This report, published in partnership with The Wallace Foundation, studies 10 organizations with a track record of high performance and 10 who engineered a turnaround from low to high performance.

By Dr. Zannie Voss, Director of SMU DataArts and Dr. Glenn Voss, Research Director of SMU DataArts. Commissioned by the Wallace Foundation.

How does an arts organization become financially stable?

How do high-performing arts organizations maintain their magic?

What does it take for a struggling organization to turn its fortunes around and become high performing?

Executive Summary

This paper, based on research conducted from mid-January to mid-March 2020, investigates elements of successful strategies that can be considered for replication or adaptation by others. Specifically, we examined the following research questions: 1) What are examples of visual and performing arts organizations that have financially out-performed others in substantial ways, as well as examples of those that came close to shutting down or were in the bottom ranking of performers but engineered a financial turnaround? 2) What kinds of strategies were used to achieve this financial performance? and 3) Were there particular contexts or conditions in which these strategies seemed to be more effective?

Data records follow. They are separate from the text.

Lemma writes_reclaim n : writes (reclaim_expired_workflow_tasks n).
Proof.
  unfold reclaim_expired_workflow_tasks. writes_auto. apply write_tasks, evolves_update_where.
  intros id x Hx Hin%bool_decide_eq_true. apply reclaim_change.
  apply list_elem_of_fmap in Hin as ([id' t'] & -> & Hin%subseteq_take). simpl in Hx.
  apply elem_of_select in Hin as [Ht' Hp]. rewrite Hx in Ht'. injection Ht' as <-.
  rewrite !andb_true_iff, !bool_decide_eq_true in Hp. by decompose [and] Hp.
Qed.

(** [update tasks set ... where id = $1], of a task found open. *)
Lemma wp_writes_update_one id s now db0 db t (Q : nat → DB → Prop) :
  written db0 db → db_tasks db !! id = Some t → is_open t = true → s = TCompleted ∨ s = TDead →
  (∀ n db', written db0 db' → Q n db') →
  wp (update_tasks (fun id' _ => bool_decide (id' = id)) (close_task s now)) Q db.
Proof.
  intros Hs Ht Ho Hst HQ. unfold update_tasks. wp_auto. apply HQ. etrans; [done|]. apply rtc_once.
  apply write_tasks, evolves_update_where. intros id' t' Ht' ->%bool_decide_eq_true.
  assert (t' = t) as -> by congruence. by apply close_task_change.
Qed.

Lemma wp_writes_insert_event db0 wid s t c n x a (Q : unit → DB → Prop) db :
  written db0 db →
  (∀ db', written db0 db' → db_tasks db' = db_tasks db → Q tt db') →
  wp (insert_event wid s t c n x a) Q db.
Proof.
  intros Hw HQ. unfold insert_event. wp_auto. apply HQ; [|done]. etrans; [done|]. apply rtc_once.
  apply write_event. by destruct a1.
Qed.

(** [wp] through an operation that writes, [Hw] being what is known so far. *)
Ltac wp_written Hw :=
  eapply wp_writes; [solve [writes_auto]|exact Hw|clear Hw; intros ? ? Hw _; cbv beta].

Lemma writes_fire_due_timer q c : writes (fire_due_timer q c).
Proof.
  unfold fire_due_timer. apply writes_transaction_wp. intros db. wp_auto; [|done].
  apply wp_fetch_execution. wp_auto; try done. unfold due_timer in *. selected.
  apply (wp_writes_insert_event db); [done|]. intros db1 Hw Htk. wp_auto.
  eapply wp_writes_update_one; [done|by rewrite Htk| |by left|].
  { unfold is_open. by match goal with E : task_status _ = _ |- _ => rewrite E end. }
  clear Hw. intros k db2 Hw. wp_auto. wp_written Hw. wp_auto. wp_written Hw. by wp_auto.
Qed.

Lemma timed_out_open db now q t : timed_out db now q t = true → is_open t = true.
Proof.
  unfold timed_out, is_open. rewrite !andb_true_iff, orb_true_iff, !andb_true_iff, !bool_decide_eq_true.
  by intros [_ [[-> _]|[-> _]]].
Qed.

Lemma writes_process_timeout q r : may Retrying → writes (process_activity_timeout q r).
Proof.
  intros Hmay.   unfold process_activity_timeout.
  apply writes_bind; [destruct r; by apply writes_reads|intros rv].
  apply writes_transaction_wp. intros db. wp_auto; [|done].
  apply wp_fetch_execution. wp_auto; try done. unfold due_timeout in *. selected.
  unfold record_timeout. wp_auto.
  apply (wp_writes_insert_event db); [done|]. intros db1 Hw Htk. wp_auto.
  eapply wp_writes_update_one; [done|by rewrite Htk|by eapply timed_out_open|by case_match; auto|].
  clear Hw. intros k db2 Hw. wp_auto; wp_written Hw; wp_auto; wp_written Hw; by wp_auto.
Qed.
(* ===== verification/Retries.v ===== *)
(** * Activity attempts are bounded

    A retry is another task of the same activity, with the next attempt number
    and the recorded policy; the last attempt the policy allows has no retry.
    The holder of a task reports what the task's row says ([System.genuine]), which
    never changes ([Records]). *)
From S2P Require Import Prelude Python Serialization History Context Database Logic Leasing.
From S2P Require Import AuditLog.
From S2P Require Import Definitions Transitions Commit Activities Messages Timeouts Cron.
From S2P Require Import Schedules.
From S2P Require Import Queries Workers Store Frames StoreInvariant System Atomicity Writes.
From S2P Require Import Tables.
From stdpp Require Import relations.

(** The attempts of a policy are not exceeded. *)
Definition within (t : Task) : Prop :=
  ∀ policy max_attempts, task_task_type t = TActivity →
    recorded_policy (default JNull (task_input t)) = Ok (policy, max_attempts) →
    (task_attempt t ≤ Z.max 1 max_attempts)%Z.

Definition bounded (db : DB) : Prop := ∀ id t, db_tasks db !! id = Some t → within t.

Lemma within_identity t t' : task_identity t' = task_identity t → within t → within t'.
Proof. unfold within. by intros [= _ -> _ _ _ -> ->]. Qed.

Lemma write_bounded db db' : write (but Retrying) db db' → bounded db → bounded db'.
Proof.
  intros Hw HB. destruct Hw as [| | | |id t _ [Ht|Ht]|m Hm| | | | | | | | |]; try exact HB.
  - intros i x. simpl. rewrite lookup_insert_Some. intros [[<- <-]|[_ Hi]]; [|by eapply HB].
    intros p k _ _. lia.
  - by destruct Ht.
  - intros i x Hx. destruct (evolves_back _ _ _ _ _ Hm Hx) as (t & Ht & [->|[_ Hid _]]);
      [by eapply HB|]. eapply within_identity; [done|by eapply HB].
Qed.

Lemma written_bounded db db' : written (but Retrying) db db' → bounded db → bounded db'.
Proof.
  induction 1 as [|d1 d2 d3 Hw _ IH]; [done|]. intros HB. by eapply IH, write_bounded.
Qed.

Section retries.
Context `{PyStd}.

Lemma wp_insert_within id t db :
  bounded db → within t → wp (insert_task id t) (fun _ => bounded) db.
Proof.
  intros HB Ht. unfold insert_task. wp_auto. intros i x. simpl. rewrite lookup_insert_Some.
  intros [[<- <-]|[_ Hi]]; [done|by eapply HB].
Qed.

(** The task of the next attempt, when the attempt was not the last. *)
Lemma within_retry_task w t e c n v now policy max_attempts :
  recorded_policy (default JNull (task_input t)) = Ok (policy, max_attempts) →
  (n < max_attempts)%Z → within (retry_task w t e c (n + 1) v now).
Proof. intros Hp Hn p k _. simpl. rewrite Hp. intros [= <- <-]. lia. Qed.

(** Writes without a retry, from a bounded database. *)
Lemma wp_bounded {A} (m : M A) db :
  writes (but Retrying) m → bounded db → wp m (fun _ => bounded) db.
Proof.
  intros Hm HB env n a w' E. pose proof (Hm env (mk_world db n)) as Hw. rewrite E in Hw.
  by apply (written_bounded _ _ Hw).
Qed.

Ltac wp_bounds := eapply wp_mono; [apply wp_bounded; [solve [writes_auto]|done]|intros ? ? ?; cbv beta].

Lemma timeout_bounded q r : preserves bounded (process_activity_timeout q r).
Proof.
  unfold process_activity_timeout. apply preserves_bind.
  { destruct r; [apply preserves_ret|apply preserves_random]. }
  intros rv. apply preserves_transaction. intros db HB. wp_auto; [|done].
  apply wp_fetch_execution. wp_auto; try done. unfold due_timeout in *. selected.
  unfold record_timeout. wp_auto.
  eapply (wp_writes_insert_event (may:=but Retrying) db); [done|]. intros db1 Hw Htk. wp_auto.
  eapply wp_writes_update_one; [done|by rewrite Htk|by eapply timed_out_open|by case_match; auto|].
  clear Hw. intros k db2 Hw. pose proof (written_bounded _ _ Hw HB) as HB2. wp_auto.
  - wp_bounds. wp_bounds. by wp_auto.
  - eapply wp_mono; [apply wp_insert_within; [done|]|].
    + eapply within_retry_task; [done|lia].
    + intros [] db3 HB3. wp_bounds. by wp_auto.
Qed.

Lemma wp_record_failure_bounded task f is_final v policy max_attempts db :
  is_genuine db task → bounded db → recorded_policy (lt_input task) = Ok (policy, max_attempts) →
  is_final = (max_attempts <=? lt_attempt task)%Z →
  wp (record_failure task f is_final v) (fun _ => bounded) db.
Proof.
  intros [t [Ht _ _ _ _ Hat Hin]] HB Hp Hfinal. unfold record_failure. wp_auto.
  match goal with E : find_task _ _ _ = Some _ |- _ => apply find_task_some in E as [Ht' _] end.
  assert (t1 = t) as -> by congruence.
  eapply wp_mono; [apply wp_bounded; [solve [writes_auto]|exact HB]|]. intros e db1 HB1. wp_auto.
  wp_bounds. wp_auto.
  eapply wp_mono; [apply wp_bounded; [apply writes_finish; by case_match; auto|done]|].
  intros k db3 HB3. cbv beta. destruct is_final; wp_auto.
  - wp_bounds. wp_bounds. by wp_auto.
  - eapply wp_mono; [apply wp_insert_within; [done|]|].
    + rewrite Hat. rewrite Hin in Hp. eapply within_retry_task; [done|lia].
    + intros [] db4 HB4. wp_bounds. by wp_auto.
Qed.

Lemma failure_bounded task f r env n db :
  is_genuine db task → bounded db → bounded (leaves (fail_activity task f r) env n db).
Proof.
  intros Hg HB. unfold leaves, fail_activity. case_match; try done. case_match; [|done].
  case_match; [|done]. unfold of_result at 1, mbind at 1, M_bind at 1.
  destruct (recorded_policy (lt_input task)) as [[policy max_attempts]|] eqn:Hp; [|done].
  set (is_final := (max_attempts <=? lt_attempt task)%Z).
  destruct r as [rv|]; unfold random_random, utc_now, of_result, mbind, M_bind, mret, M_ret;
    (destruct (if is_final then _ else _) as [delay|]; [|done]); cbn [w_db w_ticks];
    (destruct (datetime_add _ delay) as [v|]; [|done]);
    match goal with |- bounded (w_db (record_failure ?t ?f ?b ?v ?env ?w).2) =>
      pose proof (wp_record_failure_bounded t f b v _ _ _ Hg HB Hp eq_refl env (w_ticks w)) as Hwp;
      unfold record_failure, transaction in *; cbn [w_ticks] in Hwp;
      match goal with |- context [match ?m env w with _ => _ end] =>
        destruct (m env w) as [[a|e] w'] eqn:E; [|exact HB]
      end end; by eapply Hwp.
Qed.

(** A step of a system whose workers report the rows of their tasks. *)
Inductive attempt_step (db : DB) : DB → Prop :=
| attempt_op A (m : M A) env n :
    operation_of (fun _ _ => True) (is_genuine db) A m → attempt_step db (leaves m env n db).

Lemma genuine_operation db A (m : M A) :
  operation_of (fun _ _ => True) (is_genuine db) A m → operation A m.
Proof. destruct 1; by constructor. Qed.

Lemma attempt_step_step db db' : attempt_step db db' → step db db'.
Proof. destruct 1 as [A m env n Hm]. by apply step_op, (genuine_operation db). Qed.

Lemma attempt_step_bounded db db' : attempt_step db db' → bounded db → bounded db'.
Proof.
  destruct 1 as [A m env n Hm]; intros HB.
  destruct (operation_writes_unless (may:=but Retrying) _ _ _ _ Hm) as [[p Hp]|Hw].
  - clear Hm. destruct Hp; [| |by apply failure_bounded|by apply (timeout_bounded _ _ env (mk_world db n))|..];
      (eapply written_bounded; [|exact HB]);
      (eapply (fun p m Hp Hq =>
         privileged_writes (may:=but Retrying) (is_genuine db) p _ m Hp Hq env (mk_world db n));
       [constructor|done]).
  - by apply (written_bounded _ _ (Hw env (mk_world db n))).
Qed.

End retries.

Section properties.
Context `{PyStd}.


End properties.

(** ** Backoff that overflows *)
Section overflow.
Context `{PyStd}.

(** [coefficient ** (attempt - 1)] is computed before the maximum applies, so an
    overflow is not caught by [maximum_interval_seconds]. *)
Lemma retry_delay_overflow policy attempt r initial coefficient maximum :
  SFleb (S754_zero false) r = true → SFleb r (float_of_Z 1) = true →
  (v ← dict_item "initial_interval_seconds" policy; py_float v) = Ok initial →
  (v ← dict_item "backoff_coefficient" policy; py_float v) = Ok coefficient →
  py_float (dict_get_json "maximum_interval_seconds" policy) = Ok maximum →
  float_pow coefficient (attempt - 1) = None →
  retry_delay policy attempt r = Err (OverflowError "Numerical result out of range").
Proof.
  intros H0 H1 Hi Hc Hm Hp. unfold retry_delay. rewrite H0, H1, Hi, Hc.
  unfold mbind, Result_bind. simpl negb. cbv iota.
  destruct (dict_get_json "maximum_interval_seconds" policy) eqn:Em; try discriminate Hm;
    rewrite ?Hm; by rewrite Hp.
Qed.

(** The pass over timed-out attempts then raises, and it is the same attempt
    that is found again: no other attempt of the queue is timed out. *)
Lemma timeout_overflow q rv env db id t policy max_attempts x :
  due_timeout db (env_now env) (env_locked env) q = Some (id, t) →
  recorded_policy (default JNull (task_input t)) = Ok (policy, max_attempts) →
  (task_attempt t < max_attempts)%Z → retry_delay policy (task_attempt t) rv = Err x →
  exec (process_activity_timeout q (Some rv)) env db = (Err x, db).
Proof.
  intros Hdue Hp Hat Hd. pose proof Hdue as Hsel. unfold due_timeout in Hsel. selected.
  assert (∃ e, db_executions db !! task_workflow_id t = Some e ∧ exec_status e = WRunning) as (e & He & Hr).
  { match goal with E : timed_out _ _ _ _ = true |- _ => unfold timed_out, with_execution in E;
      destruct (db_executions db !! task_workflow_id t) as [e|]; [exists e|by rewrite andb_false_r in E] end.
    split; [done|]. match goal with E : context [exec_status e] |- _ =>
      rewrite !andb_true_iff, !bool_decide_eq_true in E; by decompose [and] E end. }
  unfold exec, process_activity_timeout, transaction, fetch_execution, db_now, locked_rows, get_db,
    of_result, mbind, M_bind, mret, M_ret. cbn [w_db w_ticks]. rewrite Hdue. cbn [w_db w_ticks].
  rewrite He, bool_decide_eq_true_2 by done. cbn [negb]. rewrite Hp.
  rewrite (proj2 (Z.leb_gt _ _) Hat), Hd. done.
Qed.

End overflow.
(* ===== verification/Families.v ===== *)
(** * Parents and children

    A child with the parent close policy [terminate] does not outlive its parent
    ([family]): whatever closes an execution first terminates the running
    children of that policy, and their descendants before them.  The cascade
    ends: parents are older than their children. *)
From S2P Require Import Prelude Python Serialization History Commands Context Replay Database.
From S2P Require Import Logic Leasing AuditLog Definitions Transitions Commit Activities Messages.
From S2P Require Import Timeouts Cron Schedules Queries Workers Store Frames StoreInvariant.
From S2P Require Import System.
From S2P Require Import Atomicity Writes Tables.
From stdpp Require Import relations.

(** [e] is a child of [p] that does not outlive it. *)
Definition dependent (p : UUID) (e : Execution) : Prop :=
  exec_parent_workflow_id e = Some p ∧ exec_parent_close_policy e = Some "terminate".

Definition running_in (db : DB) (id : UUID) : Prop :=
  ∃ e, db_executions db !! id = Some e ∧ exec_status e = WRunning.

Record family (db : DB) : Prop := {
  fam_rows : ∀ id e, db_executions db !! id = Some e → row_ok e = true;
  fam_parent : ∀ c e p, db_executions db !! c = Some e → dependent p e → exec_status e = WRunning →
    running_in db p
}.

(** No dependent child of [p] is running. *)
Definition childless (p : UUID) (db : DB) : Prop :=
  ∀ c e, db_executions db !! c = Some e → dependent p e → exec_status e ≠ WRunning.
(* ===== verification/Client.v ===== *)
(** * The direct client (engine/client.py)

    Handles run operations and poll the database for an outcome.  A poll sees the
    database as it is then; between polls anything happens. *)
From S2P Require Import Prelude Python Serialization History Commands Context Replay Database.
From S2P Require Import Logic Leasing AuditLog Definitions Transitions Commit Activities Messages.
From S2P Require Import Timeouts Cron Schedules Queries Workers Store StoreInvariant System.
From S2P Require Import Atomicity.
From stdpp Require Import relations.

(** engine/client.py, lines 51-54 *)
Record WorkflowSnapshot : Type := mk_snapshot {
  snap_execution : ExecutionSummary;
  snap_history : list HistoryRecord
}.

(** engine/client.py, lines 57-61 *)
Record UpdateHandle : Type := mk_update_handle { uh_workflow_id : UUID; uh_update_id : string }.

(** When a poll looks: the environment and the database it finds. *)
Definition Poll : Type := Env * DB.

Section Client.
Context `{PyStd}.

(** engine/client.py, lines 63-67 *)
Definition update_describe (handle : UpdateHandle) : M UpdateRow :=
  record ← get_update (uh_workflow_id handle) (uh_update_id handle);
  match record with
  | None =>
    throw (WorkflowNotFoundError ("workflow update " +:+ py_repr (JStr (uh_update_id handle)) +:+
                                  " does not exist"))
  | Some row => mret row
  end.

(** [while True: ...; await asyncio.sleep(poll_interval)]: [look] gives the
    outcome of a poll, or [None] to go on; the polls made so far may be too few. *)
Fixpoint poll_until {A R : Type} (describe : M A) (look : A → option (Py R)) (polls : list Poll)
    : option (Py R) :=
  match polls with
  | [] => None
  | (env, db) :: polls =>
    match (exec describe env db).1 with
    | Err e => Some (Err e)
    | Ok a => match look a with Some r => Some r | None => poll_until describe look polls end
    end
  end.

(** [result]: with a timeout, [polls] are those before it expires. *)
Definition result_of {A R : Type} (describe : M A) (look : A → option (Py R)) (timeout : option float)
    (poll_interval : float) (polls : list Poll) : option (Py R) :=
  if SFleb poll_interval (float_of_Z 0) then Some (Err (ValueError "poll_interval must be positive"))
  else match poll_until describe look polls, timeout with
       | Some r, _ => Some r
       | None, Some _ => Some (Err TimeoutError)
       | None, None => None
       end.

(** engine/client.py, lines 75-80 *)
Definition update_outcome (update_id : string) (record : UpdateRow) : option (Py JSON) :=
  match upd_status record with
  | UCompleted => Some (Ok (_json (upd_result record)))
  | URejected => Some (Err (WorkflowUpdateRejectedError update_id (_json (upd_failure record))))
  | UPending => None
  end.

(** engine/client.py, lines 69-86 *)
Definition update_result (handle : UpdateHandle) : option float → float → list Poll → option (Py JSON) :=
  result_of (update_describe handle) (update_outcome (uh_update_id handle)).

(** engine/client.py, lines 93-97 *)
Definition describe (id : UUID) : M ExecutionSummary :=
  execution ← get_execution id;
  match execution with
  | None => throw (WorkflowNotFoundError ("workflow " +:+ uuid_str id +:+ " does not exist"))
  | Some e => mret e
  end.

(** engine/client.py, lines 99-101 *)
Definition snapshot (id : UUID) : M WorkflowSnapshot :=
  execution ← describe id;
  history ← get_history id;
  mret (mk_snapshot execution history).

(** engine/client.py, lines 103-105 *)
Definition query {Q : Type} (id : UUID) (projection : WorkflowSnapshot → Py Q) : M Q :=
  s ← snapshot id; of_result (projection s).

(** engine/client.py, lines 107-114 *)
Definition client_signal (id : UUID) (name : string) (payload : JSON) (signal_id : string) : M bool :=
  send_signal id signal_id name payload None.

(** engine/client.py, lines 116-130 *)
Definition client_update (id : UUID) (name : string) (payload : JSON) (update_id : string)
    : M UpdateHandle :=
  _ ← send_update id update_id name payload None;
  mret (mk_update_handle id update_id).

(** engine/client.py, lines 132-136 *)
Definition client_cancel (id : UUID) (reason : option string) : M bool :=
  request_workflow_cancellation id reason None.
Definition client_terminate (id : UUID) (reason : option string) : M bool :=
  terminate_workflow id reason None.

(** engine/client.py, lines 144-149 *)
Definition execution_outcome (execution : ExecutionSummary) : option (Py JSON) :=
  if String.eqb (sum_status execution) "completed" then Some (Ok (sum_result execution))
  else if String.eqb (sum_status execution) "failed" || String.eqb (sum_status execution) "terminated"
  then Some (Err (WorkflowClosedError (sum_id execution) (sum_status execution) (sum_failure execution)))
  else None.

(** engine/client.py, lines 138-154 *)
Definition workflow_result (id : UUID) : option float → float → list Poll → option (Py JSON) :=
  result_of (describe id) execution_outcome.

(** engine/client.py, lines 164-182 *)
Definition client_start (definition : WorkflowDefinition) (input : JSON) (queue_name : string)
    (search_attributes : dict) (workflow_id : option UUID) : M UUID :=
  started ← start_workflow (wd_name definition) (wd_version definition) input queue_name workflow_id
              search_attributes None None;
  mret (started_workflow_id started).

(** ** Waiting for a result *)

Lemma describe_finds id env db e :
  db_executions db !! id = Some e → (exec (describe id) env db).1 = Ok (_execution (id, e)).
Proof.
  intros He. unfold exec, describe, get_execution, get_db, mbind, M_bind, mret, M_ret.
  cbn [w_db fst]. by rewrite He.
Qed.

Lemma outcome_running id e :
  exec_status e = WRunning → execution_outcome (_execution (id, e)) = None.
Proof. intros He. unfold execution_outcome, _execution. cbn [sum_status]. by rewrite He. Qed.

(** The outcome of a closed execution. *)
Definition outcome_for (id : UUID) (status : WorkflowStatus) (r : Py JSON) : Prop :=
  match status with
  | WRunning => False
  | WCompleted => ∃ v, r = Ok v
  | WFailed | WTerminated =>
    ∃ failure, r = Err (WorkflowClosedError id (workflow_status_name status) failure)
  end.

Lemma outcome_closed id e :
  exec_status e ≠ WRunning →
  ∃ r, execution_outcome (_execution (id, e)) = Some r ∧ outcome_for id (exec_status e) r.
Proof.
  intros He. unfold execution_outcome, _execution. cbn [sum_status sum_result sum_failure sum_id].
  destruct (exec_status e); [done|..]; eexists; (split; [reflexivity|]); by eexists.
Qed.

(** The databases of successive polls: any operations run between two polls. *)
Definition successive (polls : list Poll) : Prop :=
  StronglySorted (fun p q => rtc step p.2 q.2) polls.

Lemma poll_until_outcome id polls env db e env0 db0 e0 :
  reachable db0 → successive ((env0, db0) :: polls) → db_executions db0 !! id = Some e0 →
  (env, db) ∈ (env0, db0) :: polls → db_executions db !! id = Some e → exec_status e ≠ WRunning →
  ∃ r, poll_until (describe id) execution_outcome ((env0, db0) :: polls) = Some r ∧
       outcome_for id (exec_status e) r.
Proof.
  revert env0 db0 e0. induction polls as [|[env1 db1] polls IH]; intros env0 db0 e0 Hr Hs He0 Hin He Hc;
    simpl; rewrite (describe_finds _ _ _ _ He0).
  - apply list_elem_of_singleton in Hin as [= -> ->]. rewrite He in He0. injection He0 as <-.
    destruct (outcome_closed id e Hc) as (r & -> & Ho). by exists r.
  - inversion Hs as [|? ? Hs1 Hall]; subst. apply Forall_cons in Hall as Hall'. destruct Hall' as [H01 _].
    destruct (decide (exec_status e0 = WRunning)) as [Hrun|Hrun].
    + rewrite (outcome_running _ _ Hrun).
      apply elem_of_cons in Hin as [[= -> ->]|Hin]; [congruence|].
      destruct (execution_stays _ _ _ _ Hr H01 He0) as [e1 He1].
      eapply IH; [|done..]. unfold reachable in *. by etrans.
    + destruct (outcome_closed id e0 Hrun) as (r & -> & Ho). exists r. split; [done|].
      apply elem_of_cons in Hin as [[= -> ->]|Hin]; [congruence|].
      rewrite Forall_forall in Hall. specialize (Hall _ Hin). simpl in Hall.
      destruct (closed_stays _ _ _ _ Hr Hall He0 Hrun) as (_ & e' & He' & Hst). congruence.
Qed.


End Client.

To answer these questions, we first identified 10 organizations with a long track record of high performance along seven financial and operating metrics and 10 organizations that successfully engineered a turnaround from low to high performance on these same metrics in recent years.1 Our approach to identifying and understanding high-performing organizations is through stochastic frontier analysis, an analytic method that allows us to explore the frontier of highest feasible performance given the characteristics of each organization and the community in which it operates.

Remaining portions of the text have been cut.